Collected data entries:
________________

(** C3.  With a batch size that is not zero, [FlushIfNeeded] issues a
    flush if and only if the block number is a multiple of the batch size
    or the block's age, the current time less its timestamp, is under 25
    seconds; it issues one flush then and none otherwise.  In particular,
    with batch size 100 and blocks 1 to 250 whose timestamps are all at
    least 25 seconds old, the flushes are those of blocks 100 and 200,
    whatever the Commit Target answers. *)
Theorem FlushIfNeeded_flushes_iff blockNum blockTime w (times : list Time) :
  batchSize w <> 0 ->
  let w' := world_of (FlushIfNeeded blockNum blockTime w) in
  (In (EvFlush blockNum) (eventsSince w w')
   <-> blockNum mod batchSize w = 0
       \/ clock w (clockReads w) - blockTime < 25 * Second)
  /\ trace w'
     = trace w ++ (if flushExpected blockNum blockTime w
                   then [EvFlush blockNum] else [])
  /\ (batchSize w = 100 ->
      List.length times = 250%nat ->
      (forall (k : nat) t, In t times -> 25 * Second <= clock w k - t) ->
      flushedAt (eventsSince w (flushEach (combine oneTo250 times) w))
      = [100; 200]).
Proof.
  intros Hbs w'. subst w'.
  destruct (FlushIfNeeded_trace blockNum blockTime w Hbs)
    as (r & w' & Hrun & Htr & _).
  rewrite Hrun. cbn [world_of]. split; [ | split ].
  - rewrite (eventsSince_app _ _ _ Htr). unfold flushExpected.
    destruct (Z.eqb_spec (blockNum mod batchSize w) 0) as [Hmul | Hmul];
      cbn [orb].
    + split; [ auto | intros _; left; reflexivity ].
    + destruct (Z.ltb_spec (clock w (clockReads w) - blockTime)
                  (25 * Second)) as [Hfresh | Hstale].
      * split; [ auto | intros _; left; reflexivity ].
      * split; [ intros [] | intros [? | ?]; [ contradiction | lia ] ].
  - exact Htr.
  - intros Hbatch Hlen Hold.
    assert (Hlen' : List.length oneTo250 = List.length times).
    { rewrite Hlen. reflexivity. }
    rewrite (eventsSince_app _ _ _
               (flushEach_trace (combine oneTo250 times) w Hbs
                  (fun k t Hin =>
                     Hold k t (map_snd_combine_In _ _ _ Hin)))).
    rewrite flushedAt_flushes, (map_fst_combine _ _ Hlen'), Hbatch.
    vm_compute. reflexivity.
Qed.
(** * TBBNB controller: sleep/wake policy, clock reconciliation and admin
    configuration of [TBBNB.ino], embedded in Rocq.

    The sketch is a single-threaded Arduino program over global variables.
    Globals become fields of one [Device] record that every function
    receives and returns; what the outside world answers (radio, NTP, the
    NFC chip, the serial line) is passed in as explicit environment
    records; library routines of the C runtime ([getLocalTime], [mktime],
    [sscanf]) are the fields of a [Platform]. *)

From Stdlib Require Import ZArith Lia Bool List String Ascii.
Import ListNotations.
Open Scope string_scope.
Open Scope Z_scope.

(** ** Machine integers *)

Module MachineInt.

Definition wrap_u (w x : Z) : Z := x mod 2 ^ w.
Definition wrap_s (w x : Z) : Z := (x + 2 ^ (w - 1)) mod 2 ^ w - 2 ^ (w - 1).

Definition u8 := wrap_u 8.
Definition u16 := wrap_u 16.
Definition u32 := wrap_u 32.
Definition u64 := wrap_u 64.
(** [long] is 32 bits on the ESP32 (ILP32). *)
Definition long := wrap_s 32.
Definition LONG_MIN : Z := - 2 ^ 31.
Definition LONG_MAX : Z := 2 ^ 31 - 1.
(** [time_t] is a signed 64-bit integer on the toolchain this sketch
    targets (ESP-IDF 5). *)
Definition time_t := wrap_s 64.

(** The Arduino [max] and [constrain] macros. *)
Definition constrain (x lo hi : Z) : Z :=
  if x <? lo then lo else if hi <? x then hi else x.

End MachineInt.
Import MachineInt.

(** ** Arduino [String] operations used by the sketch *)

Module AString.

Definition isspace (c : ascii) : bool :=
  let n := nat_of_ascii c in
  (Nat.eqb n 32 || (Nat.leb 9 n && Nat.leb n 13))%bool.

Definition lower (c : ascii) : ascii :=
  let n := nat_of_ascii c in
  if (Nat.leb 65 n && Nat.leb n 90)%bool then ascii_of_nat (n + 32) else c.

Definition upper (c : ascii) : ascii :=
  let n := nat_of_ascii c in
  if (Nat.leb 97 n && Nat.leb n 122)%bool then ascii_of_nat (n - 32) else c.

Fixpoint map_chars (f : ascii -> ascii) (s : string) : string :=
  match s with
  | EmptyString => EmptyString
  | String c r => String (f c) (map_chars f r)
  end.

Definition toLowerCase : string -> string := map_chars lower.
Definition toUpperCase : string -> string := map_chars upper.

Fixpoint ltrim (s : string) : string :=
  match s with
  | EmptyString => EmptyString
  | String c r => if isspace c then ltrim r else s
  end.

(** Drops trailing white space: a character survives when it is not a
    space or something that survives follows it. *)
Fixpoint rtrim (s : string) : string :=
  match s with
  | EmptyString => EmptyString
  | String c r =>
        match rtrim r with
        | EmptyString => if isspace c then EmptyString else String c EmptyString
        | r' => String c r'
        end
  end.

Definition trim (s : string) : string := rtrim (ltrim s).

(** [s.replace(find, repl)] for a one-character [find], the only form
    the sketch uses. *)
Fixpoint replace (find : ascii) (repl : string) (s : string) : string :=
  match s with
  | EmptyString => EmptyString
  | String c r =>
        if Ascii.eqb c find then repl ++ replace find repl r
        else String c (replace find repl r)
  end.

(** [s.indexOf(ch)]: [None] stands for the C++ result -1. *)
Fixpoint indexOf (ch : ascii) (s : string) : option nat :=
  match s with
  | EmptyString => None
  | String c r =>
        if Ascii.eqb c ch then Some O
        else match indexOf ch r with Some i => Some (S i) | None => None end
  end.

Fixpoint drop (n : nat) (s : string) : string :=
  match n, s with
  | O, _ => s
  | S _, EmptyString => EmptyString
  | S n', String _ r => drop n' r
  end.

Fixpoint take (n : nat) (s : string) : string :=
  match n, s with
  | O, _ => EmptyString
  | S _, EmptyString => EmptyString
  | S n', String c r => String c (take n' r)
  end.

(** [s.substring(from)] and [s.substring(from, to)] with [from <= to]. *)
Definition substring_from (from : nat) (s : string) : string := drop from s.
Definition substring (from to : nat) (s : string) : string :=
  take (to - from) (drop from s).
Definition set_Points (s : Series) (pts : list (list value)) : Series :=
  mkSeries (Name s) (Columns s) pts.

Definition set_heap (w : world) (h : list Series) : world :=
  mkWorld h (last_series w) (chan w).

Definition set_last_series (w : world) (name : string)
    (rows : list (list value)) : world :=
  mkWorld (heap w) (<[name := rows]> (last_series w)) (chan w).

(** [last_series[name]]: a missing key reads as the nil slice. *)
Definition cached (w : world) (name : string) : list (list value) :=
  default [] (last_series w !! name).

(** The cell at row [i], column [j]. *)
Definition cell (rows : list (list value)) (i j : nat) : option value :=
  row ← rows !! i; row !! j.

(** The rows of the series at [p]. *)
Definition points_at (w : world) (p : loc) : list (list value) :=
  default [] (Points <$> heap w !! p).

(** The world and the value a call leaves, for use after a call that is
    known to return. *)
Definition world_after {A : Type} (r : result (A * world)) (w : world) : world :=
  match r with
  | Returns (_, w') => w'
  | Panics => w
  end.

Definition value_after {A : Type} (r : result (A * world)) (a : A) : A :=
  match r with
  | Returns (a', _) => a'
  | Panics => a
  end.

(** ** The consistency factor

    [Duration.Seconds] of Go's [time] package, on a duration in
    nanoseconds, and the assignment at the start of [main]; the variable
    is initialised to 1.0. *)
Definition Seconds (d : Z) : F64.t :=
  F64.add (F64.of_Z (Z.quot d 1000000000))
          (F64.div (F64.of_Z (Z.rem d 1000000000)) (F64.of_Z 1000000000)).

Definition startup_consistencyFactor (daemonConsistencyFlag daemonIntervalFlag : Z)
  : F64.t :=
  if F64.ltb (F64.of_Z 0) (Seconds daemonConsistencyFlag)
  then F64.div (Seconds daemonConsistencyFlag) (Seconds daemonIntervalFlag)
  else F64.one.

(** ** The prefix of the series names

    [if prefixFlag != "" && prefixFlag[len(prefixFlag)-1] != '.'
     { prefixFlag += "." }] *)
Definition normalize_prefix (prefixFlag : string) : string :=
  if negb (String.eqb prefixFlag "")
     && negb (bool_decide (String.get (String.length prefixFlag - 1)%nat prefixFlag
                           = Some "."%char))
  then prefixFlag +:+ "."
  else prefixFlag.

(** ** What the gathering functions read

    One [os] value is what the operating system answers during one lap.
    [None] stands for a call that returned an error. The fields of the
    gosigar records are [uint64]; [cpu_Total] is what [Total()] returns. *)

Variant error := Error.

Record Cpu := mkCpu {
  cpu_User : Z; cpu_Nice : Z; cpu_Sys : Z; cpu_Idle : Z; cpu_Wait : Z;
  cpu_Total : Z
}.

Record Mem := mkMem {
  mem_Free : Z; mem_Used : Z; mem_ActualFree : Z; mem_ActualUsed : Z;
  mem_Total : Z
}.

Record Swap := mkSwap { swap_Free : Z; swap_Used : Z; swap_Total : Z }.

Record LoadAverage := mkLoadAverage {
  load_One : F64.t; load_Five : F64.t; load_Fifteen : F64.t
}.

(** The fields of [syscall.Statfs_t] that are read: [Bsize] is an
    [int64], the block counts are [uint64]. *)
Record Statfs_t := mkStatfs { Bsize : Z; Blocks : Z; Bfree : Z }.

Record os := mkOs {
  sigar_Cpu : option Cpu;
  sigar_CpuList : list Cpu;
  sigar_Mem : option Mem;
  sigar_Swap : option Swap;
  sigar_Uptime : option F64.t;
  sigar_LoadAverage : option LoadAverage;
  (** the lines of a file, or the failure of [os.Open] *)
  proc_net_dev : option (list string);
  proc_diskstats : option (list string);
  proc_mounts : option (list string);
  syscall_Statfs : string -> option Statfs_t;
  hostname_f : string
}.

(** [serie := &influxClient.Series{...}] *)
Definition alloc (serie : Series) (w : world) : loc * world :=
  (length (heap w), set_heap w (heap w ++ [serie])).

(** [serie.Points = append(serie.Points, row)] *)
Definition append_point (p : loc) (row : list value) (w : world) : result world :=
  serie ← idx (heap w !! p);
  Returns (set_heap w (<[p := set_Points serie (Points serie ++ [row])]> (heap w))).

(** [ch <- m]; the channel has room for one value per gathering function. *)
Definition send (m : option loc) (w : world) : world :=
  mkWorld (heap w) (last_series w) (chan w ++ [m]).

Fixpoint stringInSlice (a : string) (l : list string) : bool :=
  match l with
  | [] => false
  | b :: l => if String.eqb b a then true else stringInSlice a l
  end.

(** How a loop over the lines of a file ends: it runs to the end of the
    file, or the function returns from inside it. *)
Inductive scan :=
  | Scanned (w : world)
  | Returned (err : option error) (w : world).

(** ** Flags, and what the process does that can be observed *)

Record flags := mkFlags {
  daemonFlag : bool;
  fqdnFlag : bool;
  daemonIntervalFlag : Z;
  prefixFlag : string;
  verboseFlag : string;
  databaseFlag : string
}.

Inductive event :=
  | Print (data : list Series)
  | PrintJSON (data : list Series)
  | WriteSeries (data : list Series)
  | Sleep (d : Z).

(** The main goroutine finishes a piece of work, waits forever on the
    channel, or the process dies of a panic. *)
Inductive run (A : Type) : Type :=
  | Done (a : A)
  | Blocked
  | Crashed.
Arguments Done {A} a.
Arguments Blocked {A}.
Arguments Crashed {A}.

________________

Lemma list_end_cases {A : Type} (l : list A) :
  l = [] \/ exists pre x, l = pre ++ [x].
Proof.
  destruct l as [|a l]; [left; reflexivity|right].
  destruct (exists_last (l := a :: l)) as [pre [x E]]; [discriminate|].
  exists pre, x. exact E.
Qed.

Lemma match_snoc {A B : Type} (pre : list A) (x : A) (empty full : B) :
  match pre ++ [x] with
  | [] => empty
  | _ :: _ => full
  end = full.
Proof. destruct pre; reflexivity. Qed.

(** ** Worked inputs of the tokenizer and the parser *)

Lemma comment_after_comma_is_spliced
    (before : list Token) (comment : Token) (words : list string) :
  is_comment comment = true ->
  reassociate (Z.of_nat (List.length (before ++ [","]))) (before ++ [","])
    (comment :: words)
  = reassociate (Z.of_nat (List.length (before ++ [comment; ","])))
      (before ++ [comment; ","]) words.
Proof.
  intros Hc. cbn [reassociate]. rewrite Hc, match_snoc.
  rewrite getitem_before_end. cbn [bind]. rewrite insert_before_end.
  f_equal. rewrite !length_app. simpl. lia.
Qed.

________________

**Work required**: Each line that holds the word "survives" should be extracted from the records.

**Solution for this problem**:
(** Drops trailing white space: a character survives when it is not a
    space or something that survives follows it. *)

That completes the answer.